▶ _Exercise requirements_: Where does the word "contains" appear in the data? Copy every line that holds it.

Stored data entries
Content starts

(** C8, counterexample.  After [run select*from campaigns] the last query
    contains the keyword [select], in lower case, but [explain] lists FROM
    only: [select] is not followed by a blank. *)
Lemma explain_misses_keyword_without_blank :
  let ran := demo "run select*from campaigns" Demo.fresh Demo.seeded in
  let r := demo "explain" (coach ran) (database ran) in
  last_query (coach ran) = Some "select*from campaigns" /\
  contains "select" (lower "select*from campaigns") = true /\
  clauses_found spec_keywords "select*from campaigns" = [FROM; SELECT] /\
  effects r = [Print (ExecutionOrder [(1, FROM)])].
Proof. repeat split; reflexivity. Qed.

Lemma explain_lists_probed_clauses_witness :
  let asked := set_last_query Demo.fresh (Some "WITH x AS (SELECT a FROM t) SELECT DISTINCT a FROM x LIMIT 3") in
  let r := demo "Explain" asked Demo.seeded in
  lower (strip "Explain") = "explain" /\
  coach r = asked /\
  effects r = [Print (ExecutionOrder [(1, CTE); (2, FROM); (3, SELECT); (4, DISTINCT); (5, LIMIT)])].
Proof.
  cbv zeta. split; [reflexivity |].
  destruct (explain_lists_probed_clauses Demo.execute_sql "Explain"
              (set_last_query Demo.fresh
                 (Some "WITH x AS (SELECT a FROM t) SELECT DISTINCT a FROM x LIMIT 3"))
              Demo.seeded eq_refl) as (Hc & _ & _ & He).
  split; [exact Hc | exact He].
Defined.

Lemma clear_resets_cursors_witness :
  let hinted := coach (demo "hint" Demo.fresh Demo.seeded) in
  let r := demo " CLS" hinted Demo.seeded in
  current_hint hinted = 1 /\
  lower (strip " CLS") = "cls" /\
  current_hint (coach r) = 0 /\ current_step (coach r) = 0 /\
  progress (coach r) = progress hinted /\ saved (effects r) = [].
Proof.
  cbv zeta. split; [reflexivity |]. split; [reflexivity |].
  destruct (clear_resets_cursors Demo.execute_sql " CLS"
              (coach (demo "hint" Demo.fresh Demo.seeded)) Demo.seeded)
    as (H1 & H2 & H3 & H4 & _).
  - apply reach_step, reach_init.
  - right. reflexivity.
  - split; [exact H1 |]. split; [exact H2 |]. split; [exact H3 | exact H4].
Defined.

(** A run that saves three times: by [skip], by [lesson 1.1] and at the
    interrupt. *)
Lemma hint_counts_never_written_witness :
  let file := {| current_lesson := "1.1"; completed_lessons := [];
                 hint_counts := {[ "1.1" := 2%Z ]}; started_at := "2024-01-01T00:00:00" |} in
  let result := run Demo.execute_sql
                    [Entered "hint"; Entered "skip"; Entered "lesson 1.1"; KeyboardInterrupt]
                    (init (Some file) "2024-02-01T00:00:00") Demo.seeded in
  length (saved (snd result)) = 3 /\
  Forall (fun p => hint_counts p = {[ "1.1" := 2%Z ]}) (saved (snd result)).
Proof.
  cbv zeta. split; [reflexivity |].
  exact (proj1 (hint_counts_never_written Demo.execute_sql
                  (Some {| current_lesson := "1.1"; completed_lessons := [];
                           hint_counts := {[ "1.1" := 2%Z ]};
                           started_at := "2024-01-01T00:00:00" |})
                  "2024-02-01T00:00:00"
                  [Entered "hint"; Entered "skip"; Entered "lesson 1.1"; KeyboardInterrupt]
                  Demo.seeded)).
Defined.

Content ends

▶ _Response box_:
    contains the keyword [select], in lower case, but [explain] lists FROM
  contains "select" (lower "select*from campaigns") = true /\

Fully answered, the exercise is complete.